Add rustls acceptor panic (#2142)

ctz · web-flow · commit 37eb6a0218f9 · 2024-11-25T10:06:55.000+01:00
diff --git a/crates/rustls/RUSTSEC-0000-0000.md b/crates/rustls/RUSTSEC-0000-0000.md
@@ -0,0 +1,24 @@
+```toml
+[advisory]
+id = "RUSTSEC-0000-0000"
+package = "rustls"
+date = "2024-11-22"
+url = "https://github.com/rustls/rustls/issues/2227"
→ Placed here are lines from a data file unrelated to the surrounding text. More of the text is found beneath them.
Definition raise {A : Type} (e : exn) : M A := fun w => (Raise e, w).
Definition get : M World := fun w => (Return w, w).
Definition modify (f : World -> World) : M unit := fun w => (Return tt, f w).

(** An answer of a collaborator, as a result. *)
Definition lift_ext {A : Type} (r : string + A) : M A :=
  match r with
  | inl name => raise (External name)
  | inr a => mret a
  end.

(** [try: body finally: cleanup] *)
Definition try_finally {A : Type} (body : M A) (cleanup : M unit) : M A := fun w =>
  match body w with
  | (r, w') =>
      match cleanup w' with
      | (Return _, w'') => (r, w'')
      | (Raise e, w'') => (Raise e, w'')
      end
  end.

(** [try: body except FileNotFoundError: pass] *)
Definition except_FileNotFoundError_pass (body : M unit) : M unit := fun w =>
  match body w with
  | (Raise e, w') =>
      if String.eqb (exn_class e) "FileNotFoundError" then (Return tt, w')
      else (Raise e, w')
  | other => other
  end.

(** [os.path.exists(p)] *)
Definition os_path_exists (p : string) (w : World) : bool :=
  bool_decide (is_Some (files w !! p)).

(** [os.remove(p)] *)
Definition os_remove (p : string) : M unit := fun w =>
  match files w !! p with
  | Some _ => (Return tt, log (EvRemove p) (set_files (delete p (files w)) w))
  | None => (Raise (FileNotFoundError p), w)
  end.

(** The bytes of a string in UTF-8, the encoding of file names: two for a
    code point from 128 on. *)
Fixpoint utf8_length (s : string) : nat :=
  match s with
  | EmptyString => 0
  | String c rest => (if (PyStr.ord c <? 128)%N then 1 else 2) + utf8_length rest
  end.

(** The longest file name the file system takes, in bytes (Linux). *)
Definition NAME_MAX : nat := 255.

(** Why [tempfile.NamedTemporaryFile(delete=False, suffix=suffix)] raises, if
    it does.  The file is named [tmp], eight characters and the suffix:
    [os.open] refuses a name with a NUL in it ([ValueError]) and one longer
    than [NAME_MAX] bytes ([OSError], file name too long); the machine may
    refuse for reasons of its own. *)
Definition named_temporary_file_error (suffix : string)
    (fs : gmap string (list Byte.byte)) : option string :=
  if PyStr.contains (ascii_of_nat 0) suffix then Some "ValueError"
  else if (NAME_MAX <? 11 + utf8_length suffix)%nat then Some "OSError"
  else temp_open_raises suffix fs.

(** Lines 42-45, which no [try] covers: the file is created under the name
    [tempfile] picks, the payload is written and flushed, the file is closed
    and kept ([delete=False]).  When the creation raises there is no file;
    when the writing raises the file stays, with what was written. *)
Definition write_temp_file (suffix : string) (payload : list Byte.byte) : M string := fun w =>
  match named_temporary_file_error suffix (files w) with
  | Some error => (Raise (External error), w)
  | None =>
      let name := temp_name suffix (files w) in
      match temp_write_raises name payload (files w) with
      | Some (error, written) =>
          (Raise (External error),
           log (EvNamedTemporaryFile name) (set_files (<[name := written]> (files w)) w))
      | None =>
          (Return name,
           log (EvNamedTemporaryFile name) (set_files (<[name := payload]> (files w)) w))
      end
  end.

(** *** [_load_model] (lines 14-30) *)

Definition _load_model : M unit :=
  w ← get;
  match _model w with
  | Some _ => mret tt
  | None =>
      match environ w !! "MODEL_PATH" with
      | None => raise (RuntimeError "MODEL_PATH environment variable is not set.")
      | Some model_path =>
          if negb (PyStr.truthy model_path) then
            raise (RuntimeError "MODEL_PATH environment variable is not set.")
          else if negb (os_path_exists model_path w) then
            raise (RuntimeError ("MODEL_PATH does not exist: " +:+ model_path))
          else
            let device := if cuda_is_available w then "cuda" else "cpu" in
            modify (set_device device);;
            modify (log (EvRestoreFrom model_path device));;
            m ← lift_ext (restore_from model_path device (files w));
            modify (set_model (Some m));;
            lift_ext (match model_eval_raises m with
                      | Some error => inl error
                      | None => inr tt
                      end);;
            modify (set_model (Some (model_eval m)));;
            if String.eqb device "cuda" then
              m' ← lift_ext (model_to (model_eval m) device);
              modify (set_model (Some m'))
            else mret tt
      end
  end.

(** The configuration [_load_model] refuses: the variable is unset, or empty,
    or names a path with no entry in the file system. *)
Definition model_path_unusable (w : World) : Prop :=
  environ w !! "MODEL_PATH" = None
  \/ environ w !! "MODEL_PATH" = Some ""
  \/ exists p, environ w !! "MODEL_PATH" = Some p /\ files w !! p = None.

(** *** [_transcribe] (lines 33-59) *)

(** A starlette [UploadFile]: the declared content type and file name, either
    of which may be [None], and the bytes [await upload.read()] gives. *)
Record UploadFile : Type := mkUpload {
  content_type : option string;
  filename : option string;
  payload_bytes : list Byte.byte
}.

(** [s or default] on a string: the empty string is false. *)
Definition str_or (s default : string) : string :=
  if PyStr.truthy s then s else default.

(** [x or default] on an optional string: [None] is false too. *)
Definition opt_str_or (x : option string) (default : string) : string :=
  match x with
  | Some s => str_or s default
  | None => default
  end.

(** The condition of line 34. *)
Definition rejects_content_type (upload : UploadFile) : bool :=
  match content_type upload with
  | Some ct => PyStr.truthy ct && negb (PyStr.startswith ct "audio")
  | None => false
  end.

(** Line 41. *)
Definition temp_suffix (upload : UploadFile) : string :=
  str_or (snd (PyPath.splitext (opt_str_or (filename upload) "audio.wav"))) ".wav".

(** [model.transcribe(paths)]: the model reads, and may change, the file
    system. *)
Definition call_transcribe (model : ASRModel) (paths : list string) : M (list value) := fun w =>
  let '(answer, fs) := model_transcribe model paths (files w) in
  lift_ext answer (log (EvTranscribe paths) (set_files fs w)).

(** Lines 48-49, the body of the [try]. *)
Definition run_inference (temp_path : string) : M (list value) :=
  w ← get;
  match _model w with
  | None => raise AssertionError
  | Some model => call_transcribe model [temp_path]
  end.

Definition _transcribe (upload : UploadFile) : M string :=
  if rejects_content_type upload then
    raise (HTTPException 400 "Invalid content type. Expected audio/*.")
  else
    let payload := payload_bytes upload in
    match payload with
    | [] => raise (HTTPException 400 "Uploaded file is empty.")
    | _ :: _ =>
        temp_path ← write_temp_file (temp_suffix upload) payload;
        predictions ← try_finally
                        (run_inference temp_path)
                        (except_FileNotFoundError_pass (os_remove temp_path));
        match predictions with
        | [] => raise (HTTPException 500 "ASR model returned no predictions.")
        | first :: _ => mret (_coerce_prediction first)
        end
    end.

(** *** The routes of [create_app] (lines 87-110) *)

(** A [JSONResponse] with its content, a flat object of strings. *)
Record JSONResponse : Type := mkJSON { content : list (string * string) }.

(** [startup_event] *)
Definition startup_event : M unit := _load_model.

(** [GET /healthz] *)
Definition health_check : M JSONResponse :=
  w ← get;
  let status := match _model w with Some _ => "ready" | None => "loading" end in
  mret (mkJSON [("status", status); ("device", _device w)]).

(** [POST /transcribe] *)
Definition transcribe (audio_file : UploadFile) : M JSONResponse :=
  w ← get;
  (match _model w with None => _load_model | Some _ => mret tt end);;
  text ← _transcribe audio_file;
  mret (mkJSON [("text", text)]).

(** The status line FastAPI answers with: 200 for a returned response, the
    code of an [HTTPException], 500 for any other exception that leaves the
    route. *)
Definition http_status {A : Type} (r : Result A) : Z :=
  match r with
  | Return _ => 200
  | Raise (HTTPException status_code _) => status_code
  | Raise _ => 500
  end.

(** *** Reading the trace *)

(** The names given to [NamedTemporaryFile], newest first. *)
Fixpoint temp_files_created (t : list event) : list string :=
  match t with
  | [] => []
  | EvNamedTemporaryFile name :: t' => name :: temp_files_created t'
  | _ :: t' => temp_files_created t'
  end.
+categories = ["denial-of-service"]
+
+[versions]
+patched = [">= 0.23.18"]
+unaffected = [">= 0.23, < 0.23.13", "<= 0.22"]
+```
+
+# rustls network-reachable panic in `Acceptor::accept`
+
+A bug introduced in rustls 0.23.13 leads to a panic if the received
+TLS ClientHello is fragmented.  Only servers that use
+`rustls::server::Acceptor::accept()` are affected.
+
+Servers that use `tokio-rustls`'s `LazyConfigAcceptor` API are affected.
+
+Servers that use `tokio-rustls`'s `TlsAcceptor` API are not affected.
+
+Servers that use `rustls-ffi`'s `rustls_acceptor_accept` API are affected.